Exercise goal - Lines from the top of the entries down to the line with "are left out. *)" must be set down exactly as they stand, with both ends retained.

-- Opening Marker --

(* ===== verification/Controller.v ===== *)
(** * The CSI controller service ([pkg/iscsi/controllerserver.go])

    The twelve RPCs and their helpers, as programs over the storage back end.
    Requests and responses have the fields the code reads and sets; log messages
    are left out. *)
From S2P Require Import Prelude GoStrings GoStrconv GoNet VolumeID VolumeTypes LegacyID.
From S2P Require Import Params Chap Prog Driver Backend.

(** ** Requests and responses *)

(** A content source: a snapshot or a volume by its id, or one without a type. *)
Inductive VolumeContentSource :=
| SourceSnapshot (snapshotId : string) | SourceClone (volumeId : string) | SourceOther.
Definition GetSnapshot (s : option VolumeContentSource) : option string :=
  match s with Some (SourceSnapshot id) => Some id | _ => None end.

Record CreateVolumeRequest := {
  cr_Name : string;
  cr_VolumeCapabilities : list AccessMode;
  cr_Parameters : Params;
  cr_Secrets : Params;
  cr_CapacityRange : option CapacityRange;
  cr_ContentSource : option VolumeContentSource
}.

Record Volume := {
  VolumeId : string;
  vCapacityBytes : Z;
  VolumeContext : Params;
  ContentSource : option VolumeContentSource
}.

Record ControllerServer := { cs_Driver : option driver }.
(** [driver.go] *)
Definition NewControllerServer (d : driver) : ControllerServer := {| cs_Driver := Some d |}.

(** A call of [cs.Driver.backend], which a nil [Driver] makes panic. *)
Definition with_driver {A} (cs : ControllerServer) (k : driver -> controller A) : controller A :=
  match cs_Driver cs with Some d => k d | None => Ret Panicked end.
Definition backend_must (cs : ControllerServer) (o : backend_op) (format : string)
  : controller (backend_result o) := with_driver cs (fun _ => must o format).
Definition backend_try (cs : ControllerServer) (o : backend_op) : controller (backend_result o) :=
  with_driver cs (fun _ => try o).

(** ** Parameters that depend on the driver *)

Definition driver_protocol (cs : ControllerServer) : Protocol :=
  match cs_Driver cs with Some d => protocol d | None => "" end.
Definition driver_shareBackend (cs : ControllerServer) : string :=
  match cs_Driver cs with Some d => fileShareBackend d | None => "" end.

Definition fileShareBackendFromParams (cs : ControllerServer) (params : Params) : res string :=
  let defaultBackend := if driver_shareBackend cs != "" then driver_shareBackend cs
                        else fileShareBackendDirectory in
  let '(raw, ok) := getStringParam params "shareBackend" in
  let backend := if ok then ToLower raw else defaultBackend in
  if ((backend == fileShareBackendDirectory) || (backend == fileShareBackendVHDX))%bool then
    if ((driver_shareBackend cs != "") && (backend != driver_shareBackend cs))%bool
    then invalid "driver %s only supports shareBackend=%s"
    else Ok backend
  else invalid "parameter shareBackend must be %q or %q".

Definition protocolFromParams (cs : ControllerServer) (params : Params) : res Protocol :=
  let raw := norm (param params "protocol") in
  if raw == "" then
    if driver_protocol cs != "" then Ok (driver_protocol cs) else Ok ProtocolISCSI
  else if ((raw == ProtocolISCSI) || (raw == ProtocolNFS) || (raw == ProtocolSMB))%bool then
    if ((driver_protocol cs != "") && (raw != driver_protocol cs))%bool
    then invalid "protocol %s does not match CSI driver %s"
    else Ok raw
  else invalid "unsupported protocol: %s".

Definition supportsAccessModeForProtocol (cs : ControllerServer) (mode : AccessMode)
  (protocol : Protocol) : bool :=
  match mode with
  | SINGLE_NODE_WRITER | SINGLE_NODE_SINGLE_WRITER | SINGLE_NODE_MULTI_WRITER => true
  | MULTI_NODE_READER_ONLY | MULTI_NODE_SINGLE_WRITER | MULTI_NODE_MULTI_WRITER =>
      if protocol != "" then file_protocol protocol
      else match cs_Driver cs with
           | Some d => ((Driver.protocol d == "") || file_protocol (Driver.protocol d))%bool
           | None => false
           end
  | _ => false
  end.

(** ** Volume ids and contexts *)

Fixpoint firstNonEmpty (values : list string) : string :=
  match values with
  | [] => ""
  | value :: rest => if TrimSpace value != "" then value else firstNonEmpty rest
  end.

Definition maxInt64 (a b : Z) : Z := if (b <? a)%Z then a else b.

Definition fileShareVolumeID (name : string) (protocol : Protocol) (backend : string)
  (info : VolumeInfo) (capacityBytes : Z) : VolumeID :=
  {| Name := name; vProtocol := protocol; ShareBackend := backend;
     SharePath := if backend == fileShareBackendVHDX then iSharePath info else iVHDXPath info;
     TargetPortal := ""; TargetName := ""; TargetIQN := ""; LUN := 0;
     VHDXPath := iVHDXPath info;
     NfsServer := if protocol == ProtocolNFS then iNfsServer info else "";
     NfsExportPath := if protocol == ProtocolNFS then iNfsExportPath info else "";
     NfsAuthentication := ""; NfsMountAuthentication := "";
     SmbServer := if protocol == ProtocolSMB then iSmbServer info else "";
     SmbShareName := if protocol == ProtocolSMB then iSmbShareName info else "";
     CapacityBytes := capacityBytes; nameSpecified := false; lunSpecified := false |}.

-- Closing Marker --

Reply -
(* ===== verification/Controller.v ===== *)
(** * The CSI controller service ([pkg/iscsi/controllerserver.go])

    The twelve RPCs and their helpers, as programs over the storage back end.
    Requests and responses have the fields the code reads and sets; log messages
    are left out. *)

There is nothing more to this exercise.